Нона схватила его за руку. Он едва не взвыл от боли. Женщина что-то быстро пробормотала на своем языке, размахивая перед его носом стопкой одежды, которую до сих пор не выпускала из рук.
– Пожалуйста, – снова попросила Тамсин. – Пожалуйста, Уильям Скотт. Ты не понимаешь… это очень плохо.
– Почему? – спросил он почти беззвучно, пытаясь одновременно унять и боль, и отцепить от себя старуху, которая цепко держала его за руку, не давая выйти из кибитки.
– Не выходи. Если все-таки что-нибудь случится, обвинят меня. Я этого не вынесу. Я… злой рок. Цыгане этого табора считают, что я приношу несчастье, – тихо сказала девушка. – Некоторые верят, что неудачи постигают их, когда я рядом.
– Почему? – снова поинтересовался он. – Потому что ты наполовину шотландка?
Девушка отрицательно покачала головой, сжимая левую руку в кулак и пряча ее за спину.

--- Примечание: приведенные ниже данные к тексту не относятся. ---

Lemma calm_pinv k : calm_privs k = true -> pinv (privs k) (fld pid k).
Proof.
  unfold calm_privs. rewrite !andb_true_iff, !forallb_forall. intros ((Hid & Hpr) & Htk).
  assert (forall i, priv_nr i -> exists s, privs k !! i = Some s /\ s_id s = i /\ s_notify_pending s = (0, 0) /\
    s_asyn_pending s = (0, 0) /\ (has (s_trap_mask s) (Z.shiftl 1 NOTIFY) = true -> has (s_flags s) SYS_PROC = true) /\
    get_sys_bit (s_ipc_to s) i = false) as Hp.
  { intros i Hi. specialize (Hpr i (proj1 (list_elem_of_In _ _) (proj2 (elem_of_priv_slots i) Hi))).
    unfold calm_priv in Hpr. destruct (privs k !! i) as [s|]; [|done]. exists s.
    rewrite !andb_true_iff, !bool_decide_eq_true, Z.eqb_eq, orb_true_iff, !negb_true_iff in Hpr.
    destruct Hpr as ((((? & ?) & ?) & Ht) & ?). split_and!; try done. intros E. destruct Ht; [congruence|done]. }
  assert (forall p d, fld pid k !! p = Some d -> in_table p = true ->
    p = proc_addr (d_nr d) /\ _ENDPOINT_P (d_ep d) = d_nr d /\ (d_free d = false -> priv_nr (d_priv d) /\
      forall s, privs k !! d_priv d = Some s -> (has (s_flags s) SYS_PROC = true -> s_proc_nr s = d_nr d) /\
        (iskerneln (d_nr d) = false -> manager_ok (fld pid k) (s_sig_mgr s) = true))) as Hd.
  { intros p d Hpd Hin. assert (calm_id (privs k) (fld pid k) (p, d) = true) as Hc.
    { apply Hid, list_elem_of_In. by apply elem_of_map_to_list. }
    unfold calm_id in Hc. rewrite Hin in Hc. cbn [negb orb] in Hc.
    rewrite !andb_true_iff, !Z.eqb_eq, orb_true_iff in Hc. destruct Hc as ((? & ?) & Hc). split_and!; [done|done|].
    intros Ef. rewrite Ef in Hc. destruct Hc as [|Hc]; [done|]. apply andb_true_iff in Hc as [Hn Hc].
    split; [unfold priv_nr_b in Hn; unfold priv_nr; lia|]. intros s Es. rewrite Es in Hc.
    rewrite andb_true_iff, !orb_true_iff, negb_true_iff, Z.eqb_eq in Hc. destruct Hc as [H1 H2].
    split; [intros E; destruct H1; congruence|intros E; destruct H2; congruence]. }
  assert (forall i, owned (fld pid k) i -> priv_nr i) as Hown.
  { intros i (p & d & Hpd & Hin & Hf & <-). by destruct (Hd p d Hpd Hin) as (_ & _ & [? _]%(fun H => H Hf)). }
  split.
  - intros p d Hpd Hin. by destruct (Hd p d Hpd Hin) as (? & ? & _).
  - intros p d Hpd Hin Hf. by destruct (Hd p d Hpd Hin) as (_ & _ & [? _]%(fun H => H Hf)).
  - intros i Hi. destruct (Hp i Hi) as (s & ? & ? & _). by exists s.
  - intros p d s Hpd Hin Hf Hs. destruct (Hd p d Hpd Hin) as (_ & _ & Hx). by apply Hx.
  - intros i s j Ho Hs Hj Hb. exfalso. destruct (Hp i (Hown i Ho)) as (s' & ? & _ & ? & _). simplify_eq. by eapply calm_bits.
  - intros i s j Ho Hs Hj Hb. exfalso. destruct (Hp i (Hown i Ho)) as (s' & ? & _ & _ & ? & _). simplify_eq. by eapply calm_bits.
  - intros i s Hi Hs. destruct (Hp i Hi) as (s' & ? & _ & E1 & E2 & _). simplify_eq. rewrite E1, E2. done.
  - intros p d s Hpd Hin Hf Hk Hs. destruct (Hd p d Hpd Hin) as (_ & _ & Hx). destruct (Hx Hf) as [_ Hy].
    specialize (proj2 (Hy s Hs) Hk) as Hm. unfold manager_ok in Hm. apply orb_true_iff in Hm as [?%Z.eqb_eq|Hm]; [by left|].
    right. destruct (fld pid k !! target (s_sig_mgr s)) as [d'|]; [|done]. exists d'.
    rewrite !andb_true_iff, negb_true_iff, Z.eqb_eq in Hm. tauto.
  - intros i s Hi Hs. destruct (Hp i Hi) as (s' & ? & _ & _ & _ & ? & _). by simplify_eq.
  - intros i s Hi Hs. destruct (Hp i Hi) as (s' & ? & _ & _ & _ & _ & ?). by simplify_eq.
  - intros t Ht. assert (task_ok (privs k) (fld pid k) t = true) as Hok.
    { apply Htk. simpl. destruct Ht as [-> | [-> | [-> | ->]]]; tauto. }
    unfold task_ok in Hok. destruct (fld pid k !! proc_addr t) as [d|]; [|done].
    apply andb_true_iff in Hok as [Hf%negb_true_iff Hs]. destruct (privs k !! d_priv d) as [s|] eqn:Es; [|done]. by exists d, s.
Qed.

Definition calm_view (x : Z * ipcv) : bool :=
  let '(p, v) := x in
  negb (p =? 0) && bool_decide (v_out v = None) && bool_decide (v_in v = None) && (v_qlink v =? 0) && (v_callerq v =? 0) &&
  (negb (in_table p) || (p =? proc_addr (v_nr v)) && (_ENDPOINT_P (v_ep v) =? v_nr v)).

Definition calm_flags (k : kstate) : bool :=
  forallb (fun x => negb (has (snd x) RTS_SLOT_FREE) || (snd x =? RTS_SLOT_FREE)) (map_to_list (fld p_rts_flags k)) &&
  match fld p_rts_flags k !! proc_ptr k with Some fl => negb (has fl RTS_SLOT_FREE) | None => true end.

Definition calm (k : kstate) : bool :=
  calm_privs k && calm_flags k && forallb calm_view (map_to_list (fld view k)) && bool_decide (utab k = ∅).

Lemma calm_ipc m : forallb calm_view (map_to_list m) = true -> ipc_inv m (fun _ => []).
Proof.
  intros Hc. assert (forall p v, m !! p = Some v -> p <> 0 /\ v_out v = None /\ v_in v = None /\ v_qlink v = 0 /\
    v_callerq v = 0 /\ (in_table p = true -> p = proc_addr (v_nr v) /\ _ENDPOINT_P (v_ep v) = v_nr v)) as Hv.
  { intros p v Hpv. pose proof (forallb_map _ _ _ _ Hc Hpv) as Hb. unfold calm_view in Hb.
    rewrite !andb_true_iff, !bool_decide_eq_true, orb_true_iff, !negb_true_iff, Z.eqb_neq, !andb_true_iff, !Z.eqb_eq in Hb.
    destruct Hb as (((((? & ?) & ?) & ?) & ?) & Hi). split_and!; try done. intros E. destruct Hi; [congruence|done]. }
  split.
  - destruct (m !! 0) as [v|] eqn:E; [|done]. by destruct (Hv 0 v E) as (? & _).
  - intros p v Hpv. by apply Hv.
  - intros p v Hpv [[? E]|[? E]]; destruct (Hv p v Hpv) as (_ & E1 & E2 & _); congruence.
  - intros p v e Hpv E. destruct (Hv p v Hpv) as (_ & E1 & E2 & _); congruence.
  - intros p v e Hpv E. destruct (Hv p v Hpv) as (_ & E1 & E2 & _); congruence.
  - intros p v e e' Hpv E. destruct (Hv p v Hpv) as (_ & E1 & E2 & _); congruence.
  - intros p v Hpv _. by destruct (Hv p v Hpv) as (_ & _ & _ & ? & _).
  - intros d v Hd _. destruct (Hv d v Hd) as (_ & _ & _ & _ & -> & _). constructor.
  - intros d s _. split; [intros []%elem_of_nil|]. intros (v & e & Hs & E & _).
    destruct (Hv s v Hs) as (_ & E1 & _). congruence.
  - intros p [v Hpv]. destruct (Hv p v Hpv) as (Hp0 & E1 & E2 & _). exists [p]. econstructor; [done| |constructor].
    unfold waits, awaited, v_blockedon. rewrite Hpv. simpl. by rewrite E1, E2.
Qed.

Lemma calm_flags_ok k : calm_flags k = true -> flags_ok k.
Proof.
  unfold calm_flags. rewrite andb_true_iff. intros [Hf Hc]. split.
  - intros p fl Hfl Hfree. pose proof (forallb_map _ _ _ _ Hf Hfl) as Hb. simpl in Hb.
    rewrite Hfree in Hb. by apply Z.eqb_eq.
  - intros fl E. rewrite E in Hc. by apply negb_true_iff.
Qed.

Lemma calm_kinv k : calm k = true -> (exists rq, sched_inv k rq) -> kinv k (fun _ => []).
Proof.
  unfold calm. rewrite !andb_true_iff, bool_decide_eq_true. intros (((Hp & Hf) & Hv) & Hu) Hs.
  split; [|by apply calm_ipc]. split; [done|by apply calm_flags_ok|by apply calm_pinv|].
  intros a e b. by rewrite Hu.
Qed.

Lemma up_kinv um : kinv (up um) (fun _ => []).
Proof. apply calm_kinv; [|apply up_sched]. vm_compute. reflexivity. Qed.

(** A test for live processes. *)
Definition live_ep_test (k : kstate) (e : Z) : bool :=
  match procs k !! target e with
  | Some r => isokprocn (_ENDPOINT_P e) && negb (v_free (view r)) && (v_ep (view r) =? e)
  | None => false
  end.

Lemma live_ep_of k e : live_ep_test k e = true -> live_ep (fld view k) e.
Proof.
  unfold live_ep_test. destruct (procs k !! target e) as [r|] eqn:Hr; [|done]. rewrite !andb_true_iff, negb_true_iff, Z.eqb_eq.
  intros [[H1 H2] H3]. exists (view r). split; [by apply fld_of|]. done.
Qed.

– Пожалуйста, – еще раз попросила она, – просто пережди здесь. Позволь моему деду и другим цыганам отправить непрошеных гостей восвояси. – Тамсин взглянула на него, ее зеленые глаза были похожи на два лесных озера.
Уильям увидел в них такую неожиданную мольбу, что его сердце дрогнуло.
– Что с тобой, красавица? – ласково спросил он. – Почему ты так взволнована?
Она снова качнула головой и быстро, умоляюще проговорила:
– Прошу тебя, Уильям Скотт… ты сказал, что обязан мне жизнью и готов отблагодарить за это. Ты избавишься от долга, если останешься здесь.
Уильям вздохнул и взял узелок с одеждой из рук Ноны.
Часть XI
– Твой дед ведет их сюда, – прошептал Уильям чуть позже. Стоя рядом с Тамсин, он смотрел сквозь щель, оставленную в дверном проеме. Джон Фо направлялся к кибитке в сопровождении двух мужчин в шлемах и кожаных куртках. Не дойдя немного до фургона, он остановился и заговорил с ними.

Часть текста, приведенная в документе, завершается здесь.